===== Material for this exercise =====
(* ===================================================================== *)
(** * More on the score and the ledger *)
(* ===================================================================== *)

Module LedgerFacts.
Import Re TrustBridge Spec Samples Pages ScoreFacts.

Lemma active_days_cons_upper (t : transaction) (l : list transaction) :
  (active_days (t :: l) <= S (active_days l))%nat.
Proof.
  unfold active_days. cbn [map list_to_set].
  rewrite size_union_alt, size_singleton.
  assert (size (list_to_set (map date_str l) ∖ {[date_str t]} : gset (list N))
          <= size (list_to_set (map date_str l) : gset (list N)))%nat
    by (apply subseteq_size; set_solver).
  lia.
Qed.

Lemma has_income_filter (l : list transaction) :
  has_income l = negb (Nat.eqb (length (List.filter (is_type (py "Income")) l)) 0).
Proof. unfold has_income. now destruct (List.filter _ l). Qed.

(** ** Additions of floats to zero *)

Lemma add_zero_gt (a : Float64.t) :
  Float64.gtb (Float64.add Float64.zero a) Float64.zero
  = Float64.gtb a Float64.zero.
Proof. destruct a as [[|]|[|]| |[|] m e]; reflexivity. Qed.

Lemma add_zero_lt (a : Float64.t) :
  Float64.gtb Float64.zero (Float64.add Float64.zero a)
  = Float64.ltb a Float64.zero.
Proof. destruct a as [[|]|[|]| |[|] m e]; reflexivity. Qed.

(** ** Permutations of a ledger *)

Lemma filter_length_perm {A} (f : A -> bool) (l l' : list A) :
  l ≡ₚ l' -> length (List.filter f l) = length (List.filter f l').
Proof.
  induction 1 as [|x l l' _ IH|x y l|l1 l2 l3 _ IH1 _ IH2].
  - reflexivity.
  - cbn [List.filter]. destruct (f x); cbn [length]; now rewrite IH.
  - cbn [List.filter]. destruct (f x), (f y); reflexivity.
  - now rewrite IH1.
Qed.

Lemma active_days_perm (l l' : list transaction) :
  l ≡ₚ l' -> active_days l = active_days l'.
Proof.
  intros H. unfold active_days. f_equal. apply set_eq. intros x.
  rewrite !elem_of_list_to_set. now rewrite H.
Qed.

Lemma score_of_perm (l l' : list transaction) :
  l ≡ₚ l' ->
  score_of l - 15 <= score_of l' <= score_of l + 15 /\
  (income_exceeds_expense l = income_exceeds_expense l' ->
   score_of l = score_of l').
Proof.
  intros Hp.
  destruct l as [|t l].
  { apply Permutation_nil in Hp. subst l'. cbn. split; [lia|reflexivity]. }
  destruct l' as [|t' l'].
  { symmetry in Hp. apply Permutation_nil in Hp. discriminate. }
  rewrite !score_of_nonempty by discriminate.
  rewrite !has_income_filter.
  rewrite <- (filter_length_perm verified _ _ Hp).
  rewrite <- (filter_length_perm (is_type (py "Income")) _ _ Hp).
  rewrite <- (active_days_perm _ _ Hp).
  rewrite <- (Permutation_length Hp).
  destruct (negb _), (30 <=? _), (income_exceeds_expense (t :: l)),
    (income_exceeds_expense (t' :: l'));
    split; try (intros; discriminate); try reflexivity; lia.
Qed.
(** * react-touch-drag-slider: the drag / keyboard / external-index engine

    A shallow embedding of [src/lib/Slider.tsx].  The component keeps its
    mutable state in React refs; every event handler reads and writes those
    refs and may call the host's callbacks.  Here the refs are the fields of
    one record, a handler is a function from that record to a completion and
    the record after the handler ran, and the host's callbacks are recorded
    in a log of calls.

    Numbers.  Pixel offsets, widths and indices are modelled as integers
    ([Z]); [currentIndex] is [number | null] in the source and [option Z]
    here, with JavaScript's coercion of [null] to [0] written out where the
    source relies on it (arithmetic and the relational operators).  The
    source computes in IEEE doubles, where sums do not re-associate; the
    statements below keep the source's own order of operations, and the one
    expression whose order matters to a claim, the translate of a pointer
    move, is also evaluated in doubles.

    Rendering.  [dimensions] is React state: a handler sees the value its
    render captured, and [setDimensions] only queues a value for the next
    render.  The state record keeps both, and a render is an event of its
    own that takes the queued value up and re-runs the effects whose
    dependency arrays name [setPositionByIndex]. *)

From Stdlib Require Import ZArith List String Bool Lia QArith.
From Stdlib Require Import Floats.PrimFloat.
#[local] Set Warnings "-inexact-float".
Import ListNotations.
Local Close Scope Q_scope.
Local Open Scope string_scope.
Local Open Scope list_scope.
Local Open Scope Z_scope.

(** ** JavaScript values the component manipulates *)

(** [ToNumber] on a [number | null]: [null] coerces to [0]. *)
Definition toNumber (v : option Z) : Z :=
  match v with
  | Some n => n
  | None => 0
  end.

(** [a !== b] on [number | null]. *)
Definition strict_neq (a b : option Z) : bool :=
  match a, b with
  | Some x, Some y => negb (x =? y)
  | None, None => false
  | _, _ => true
  end.

(** [prevTranslate.current + currentPosition - startPos.current], lines
    134-135, over a number type with its addition and subtraction:
    JavaScript evaluates the sum first. *)
Definition dragTranslate {number : Type} (add sub : number -> number -> number)
    (prevTranslate currentPosition startPos : number) : number :=
  sub (add prevTranslate currentPosition) startPos.


(** [['ArrowRight', 'ArrowLeft'].includes(key)] *)
Definition includes (l : list string) (key : string) : bool :=
  existsb (String.eqb key) l.

(** ** The render surface *)

Inductive Transition : Type :=
| TransitionNone                     (* 'none' *)
| TransformEaseOut (seconds : Q).    (* `transform ${transition}s ease-out` *)

Inductive Transform : Type :=
| TranslateX (px : Z).               (* `translateX(${px}px)` *)

Inductive Cursor : Type :=
| Grab
| Grabbing.

(** The inline style of the slider's [div]; [None] is a property that was
    never written. *)
Record Style : Type := mkStyle {
  style_transition : option Transition;
  style_transform : option Transform;
  style_cursor : option Cursor
}.

Definition unstyled : Style := mkStyle None None None.

Record Dimensions : Type := mkDimensions {
  width : Z;
  height : Z
}.

(** ** Events delivered by the browser *)

(** A pointer event is a touch event, with its first touch point and the
    remaining ones, or a mouse event. *)
Inductive PointerEvent : Type :=
| TouchEvent (first : Z) (others : list Z)
| MouseEvent (pageX : Z).

(** Modelled from the spec: [getPositionX] of [src/utils], which is not part
    of the sources at hand.  "Pointer coordinate extraction must normalize
    touch and mouse input into one horizontal scalar, using the first touch
    point when present." *)
Definition getPositionX (event : PointerEvent) : Z :=
  match event with
  | TouchEvent first _ => first
  | MouseEvent pageX => pageX
  end.

(** ** Props *)

(** [children] is only consulted for its length; a pane is represented by
    its key.  A callback prop is either supplied or not; what the host does
    inside it is outside the component. *)
Record SliderProps : Type := mkProps {
  children : list string;
  onSlideComplete : bool;
  onSlideStart : bool;
  activeIndex : option Z;
  threshHold : Z;
  transition : Q;
  scaleOnDrag : bool
}.

(** The defaults of the destructured parameter list. *)
Definition defaultProps (panes : list string) : SliderProps :=
  mkProps panes false false None 100 (3 # 10) false.

(** ** Component state *)

(** A call made to the host. *)
Inductive Call : Type :=
| SlideStart (index : option Z)
| SlideComplete (index : option Z).

Record Slider : Type := mkSlider {
  dimensions : Dimensions;           (* useState({ width: 0, height: 0 }), as the current render sees it *)
  queued : option Dimensions;        (* the last setDimensions(...) React has not rendered yet *)
  dragging : bool;                   (* useRef(false) *)
  startPos : Z;                      (* useRef(0) *)
  currentTranslate : Z;              (* useRef(0) *)
  prevTranslate : Z;                 (* useRef(0) *)
  currentIndex : option Z;           (* useRef<number | null>(0) *)
  sliderRef : option Style;          (* useRef<HTMLDivElement>(null) *)
  animationRef : option nat;         (* useRef<number | null>(null) *)
  frames : list nat;                 (* the browser's pending frame requests *)
  nextFrame : nat;                   (* the next request id it hands out *)
  calls : list Call                  (* host callbacks invoked so far, oldest first *)
}.

(** The refs as [Slider] creates them, before the surface is attached. *)
Definition initial : Slider :=
  mkSlider (mkDimensions 0 0) None false 0 0 0 (Some 0) None None [] 1%nat [].

(** React attaches the [div] to [sliderRef] when it commits the first
    render. *)
Definition attach (s : Slider) : Slider :=
  mkSlider (dimensions s) (queued s) (dragging s) (startPos s) (currentTranslate s)
    (prevTranslate s) (currentIndex s) (Some unstyled) (animationRef s)
    (frames s) (nextFrame s) (calls s).

Definition mounted : Slider := attach initial.

(** Field updates. *)
Definition set_dimensions (d : Dimensions) (s : Slider) : Slider :=
  mkSlider d (queued s) (dragging s) (startPos s) (currentTranslate s)
    (prevTranslate s) (currentIndex s) (sliderRef s) (animationRef s) (frames s) (nextFrame s)
    (calls s).

Definition set_queued (q : option Dimensions) (s : Slider) : Slider :=
  mkSlider (dimensions s) q (dragging s) (startPos s) (currentTranslate s)
    (prevTranslate s) (currentIndex s) (sliderRef s) (animationRef s)
    (frames s) (nextFrame s) (calls s).

Definition set_dragging (b : bool) (s : Slider) : Slider :=
  mkSlider (dimensions s) (queued s) b (startPos s) (currentTranslate s) (prevTranslate s)
    (currentIndex s) (sliderRef s) (animationRef s) (frames s) (nextFrame s)
    (calls s).

Definition set_startPos (x : Z) (s : Slider) : Slider :=
  mkSlider (dimensions s) (queued s) (dragging s) x (currentTranslate s) (prevTranslate s)
    (currentIndex s) (sliderRef s) (animationRef s) (frames s) (nextFrame s)
    (calls s).

Definition set_currentTranslate (x : Z) (s : Slider) : Slider :=
  mkSlider (dimensions s) (queued s) (dragging s) (startPos s) x (prevTranslate s)
    (currentIndex s) (sliderRef s) (animationRef s) (frames s) (nextFrame s)
    (calls s).

Definition set_prevTranslate (x : Z) (s : Slider) : Slider :=
  mkSlider (dimensions s) (queued s) (dragging s) (startPos s) (currentTranslate s) x
    (currentIndex s) (sliderRef s) (animationRef s) (frames s) (nextFrame s)
    (calls s).

Definition set_currentIndex (i : option Z) (s : Slider) : Slider :=
  mkSlider (dimensions s) (queued s) (dragging s) (startPos s) (currentTranslate s)
    (prevTranslate s) i (sliderRef s) (animationRef s) (frames s) (nextFrame s)
    (calls s).

Definition set_style (st : Style) (s : Slider) : Slider :=
  mkSlider (dimensions s) (queued s) (dragging s) (startPos s) (currentTranslate s)
    (prevTranslate s) (currentIndex s) (Some st) (animationRef s) (frames s)
    (nextFrame s) (calls s).

Definition set_animationRef (h : option nat) (s : Slider) : Slider :=
  mkSlider (dimensions s) (queued s) (dragging s) (startPos s) (currentTranslate s)
    (prevTranslate s) (currentIndex s) (sliderRef s) h (frames s) (nextFrame s)
    (calls s).

Definition set_frames (fs : list nat) (n : nat) (s : Slider) : Slider :=
  mkSlider (dimensions s) (queued s) (dragging s) (startPos s) (currentTranslate s)
    (prevTranslate s) (currentIndex s) (sliderRef s) (animationRef s) fs n
    (calls s).

Definition log_call (c : Call) (s : Slider) : Slider :=
  mkSlider (dimensions s) (queued s) (dragging s) (startPos s) (currentTranslate s)
    (prevTranslate s) (currentIndex s) (sliderRef s) (animationRef s)
    (frames s) (nextFrame s) (calls s ++ [c]).

(** ** Handlers: state passing with JavaScript's exceptions

    A handler either completes normally or throws a [TypeError]; what it
    wrote to the refs before throwing stays written. *)

Inductive Completion (A : Type) : Type :=
| Normal (a : A)
| TypeError.
Arguments Normal {A} a.
Arguments TypeError {A}.

Definition Handler (A : Type) : Type := Slider -> Completion A * Slider.

Definition ret {A : Type} (a : A) : Handler A := fun s => (Normal a, s).

Definition bind {A B : Type} (m : Handler A) (k : A -> Handler B) : Handler B :=
  fun s =>
    match m s with
    | (Normal a, s') => k a s'
    | (TypeError, s') => (TypeError, s')
    end.

Definition get : Handler Slider := fun s => (Normal s, s).

Definition modify (f : Slider -> Slider) : Handler unit :=
  fun s => (Normal tt, f s).

Definition throw {A : Type} : Handler A := fun s => (TypeError, s).

Definition when (b : bool) (m : Handler unit) : Handler unit :=
  if b then m else ret tt.

Declare Scope handler_scope.
Delimit Scope handler_scope with handler.
Notation "x <- m ;; k" := (bind m (fun x => k))
  (at level 61, m at next level, right associativity) : handler_scope.
Notation "m ;; k" := (bind m (fun _ => k))
  (at level 61, right associativity) : handler_scope.
Local Open Scope handler_scope.

(** The state a handler leaves behind, and how it completed. *)
Definition exec {A : Type} (m : Handler A) (s : Slider) : Slider := snd (m s).
Definition completion {A : Type} (m : Handler A) (s : Slider) : Completion A :=
  fst (m s).

(** ** The browser's frame queue *)

(** [requestAnimationFrame(callback)]: queue a frame, return its id. *)
Definition requestAnimationFrame : Handler nat :=
  s <- get ;;
  modify (set_frames (frames s ++ [nextFrame s]) (S (nextFrame s))) ;;
  ret (nextFrame s).

(** [cancelAnimationFrame(id)]; an id that is [null] cancels nothing. *)
Definition cancelAnimationFrame (id : option nat) : Handler unit :=
  match id with
  | None => ret tt
  | Some h =>
      s <- get ;;
      modify (set_frames (filter (fun f => negb (Nat.eqb f h)) (frames s))
                (nextFrame s))
  end.

(** ** The component *)

Section Component.

Variable props : SliderProps.

(** [children.length] *)
Definition children_length : Z := Z.of_nat (List.length (children props)).

Definition setSliderPosition : Handler unit :=
  s <- get ;;
  match sliderRef s with
  | None => ret tt
  | Some el =>
      modify (set_style
                (mkStyle (style_transition el)
                   (Some (TranslateX (currentTranslate s)))
                   (style_cursor el)))
  end.

(** [setPositionByIndex(w = dimensions.width)]: the argument is [None]
    when the caller passes none. *)
Definition setPositionByIndex (w : option Z) : Handler unit :=
  s <- get ;;
  let w := match w with
           | Some w => w
           | None => width (dimensions s)
           end in
  modify (set_currentTranslate (toNumber (currentIndex s) * - w)) ;;
  s <- get ;;
  modify (set_prevTranslate (currentTranslate s)) ;;
  setSliderPosition.

Definition transitionOn : Handler unit :=
  s <- get ;;
  match sliderRef s with
  | Some el =>
      modify (set_style
                (mkStyle (Some (TransformEaseOut (transition props)))
                   (style_transform el) (style_cursor el)))
  | None => ret tt
  end.

Definition transitionOff : Handler unit :=
  s <- get ;;
  match sliderRef s with
  | Some el =>
      modify (set_style
                (mkStyle (Some TransitionNone) (style_transform el)
                   (style_cursor el)))
  | None => ret tt
  end.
=====
In the entries above, one line contains "dragging : bool;" and another contains "Definition initial : Slider". Reproduce exactly those two lines and the lines between them, nothing else.

#### [Expected answer]
  dragging : bool;                   (* useRef(false) *)
  startPos : Z;                      (* useRef(0) *)
  currentTranslate : Z;              (* useRef(0) *)
  prevTranslate : Z;                 (* useRef(0) *)
  currentIndex : option Z;           (* useRef<number | null>(0) *)
  sliderRef : option Style;          (* useRef<HTMLDivElement>(null) *)
  animationRef : option nat;         (* useRef<number | null>(null) *)
  frames : list nat;                 (* the browser's pending frame requests *)
  nextFrame : nat;                   (* the next request id it hands out *)
  calls : list Call                  (* host callbacks invoked so far, oldest first *)
}.

(** The refs as [Slider] creates them, before the surface is attached. *)
Definition initial : Slider :=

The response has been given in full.